--- Task brief ---
The lines to repeat are those below from the one containing "Lemma total_cons w" down to the one containing "Lemma total_bound w", both included; reproduce them exactly and nothing else.
=== Section Start ===
(* ===== verification/Threads.v ===== *)
(** * Sums over threads

    The state of several threads is a list, one entry per thread; a counter in shared
    memory is tied to it by a weight: how much a thread at a program point accounts for. *)

From stdpp Require Import base list.
From Stdlib Require Import ZArith Lia.

Open Scope Z_scope.

Section Total.
Context {A : Type}.
Implicit Types (w : A -> Z) (l : list A).

Definition total w l : Z := foldr (fun a n => w a + n) 0 l.

Lemma total_cons w a l : total w (a :: l) = w a + total w l.
Proof. done. Qed.

(** A step of one thread changes the sum by the difference of its weights. *)
Lemma total_insert w l t p q : l !! t = Some p -> total w (<[t := q]> l) = total w l - w p + w q.
Proof.
  revert t. induction l as [| a l IH]; intros [| t] Ht; try done.
  - injection Ht as ->. cbn. lia.
  - change (w a + total w (<[t := q]> l) = w a + total w l - w p + w q). rewrite (IH _ Ht). lia.
Qed.

Lemma total_nonneg w l : (forall a, 0 <= w a) -> 0 <= total w l.
Proof. intros Hw. induction l as [| a l IH]; [done |]. rewrite total_cons. specialize (Hw a). lia. Qed.

Lemma total_bound w l : (forall a, w a <= 1) -> total w l <= Z.of_nat (length l).
Proof. intros Hw. induction l as [| a l IH]; [done |]. rewrite total_cons. specialize (Hw a). cbn [length]. lia. Qed.

(** Each thread accounts for its share of a sum of nonnegative weights. *)
Lemma total_part w l t p : (forall a, 0 <= w a) -> l !! t = Some p -> w p <= total w l.
Proof.
  intros Hw. revert t. induction l as [| a l IH]; intros [| t] Ht; try done; rewrite total_cons; cbn in Ht.
  - injection Ht as ->. pose proof (total_nonneg w l Hw). lia.
  - specialize (IH _ Ht). specialize (Hw a). lia.
Qed.

Lemma total_pair w l t u p q :
  (forall a, 0 <= w a) -> t <> u -> l !! t = Some p -> l !! u = Some q -> w p + w q <= total w l.
Proof.
  intros Hw. revert t u. induction l as [| a l IH]; intros [| t] [| u] Ne Ht Hu; try done; rewrite total_cons; cbn in Ht, Hu.
  - injection Ht as ->. pose proof (total_part w l u q Hw Hu). lia.
  - injection Hu as ->. pose proof (total_part w l t p Hw Ht). lia.
  - specialize (IH t u ltac:(congruence) Ht Hu). specialize (Hw a). lia.
Qed.

Lemma total_positive w l :
  0 < total w l -> exists t p, l !! t = Some p /\ 0 < w p.
Proof.
  induction l as [| a l IH]; intros H; [done |]. rewrite total_cons in H.
  destruct (Z.lt_ge_cases 0 (w a)) as [Ha | Ha]; [by exists 0%nat, a |].
  destruct IH as (t & p & Ht & Hp); [lia |]. by exists (S t), p.
Qed.

Lemma total_replicate w n a : total w (replicate n a) = Z.of_nat n * w a.
Proof. induction n as [| n IH]; [done |]. cbn [replicate]. rewrite total_cons, IH. lia. Qed.

Lemma total_plus w1 w2 l : total (fun a => w1 a + w2 a) l = total w1 l + total w2 l.
Proof. induction l as [| a l IH]; [done |]. rewrite !total_cons. lia. Qed.

Lemma total_ext w1 w2 l : (forall a, w1 a = w2 a) -> total w1 l = total w2 l.
Proof. intros H. induction l as [| a l IH]; [done |]. by rewrite !total_cons, H, IH. Qed.
End Total.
=== Section End ===
--- Written reply ---
Lemma total_cons w a l : total w (a :: l) = w a + total w l.
Proof. done. Qed.

(** A step of one thread changes the sum by the difference of its weights. *)
Lemma total_insert w l t p q : l !! t = Some p -> total w (<[t := q]> l) = total w l - w p + w q.
Proof.
  revert t. induction l as [| a l IH]; intros [| t] Ht; try done.
  - injection Ht as ->. cbn. lia.
  - change (w a + total w (<[t := q]> l) = w a + total w l - w p + w q). rewrite (IH _ Ht). lia.
Qed.

Lemma total_nonneg w l : (forall a, 0 <= w a) -> 0 <= total w l.
Proof. intros Hw. induction l as [| a l IH]; [done |]. rewrite total_cons. specialize (Hw a). lia. Qed.

Lemma total_bound w l : (forall a, w a <= 1) -> total w l <= Z.of_nat (length l).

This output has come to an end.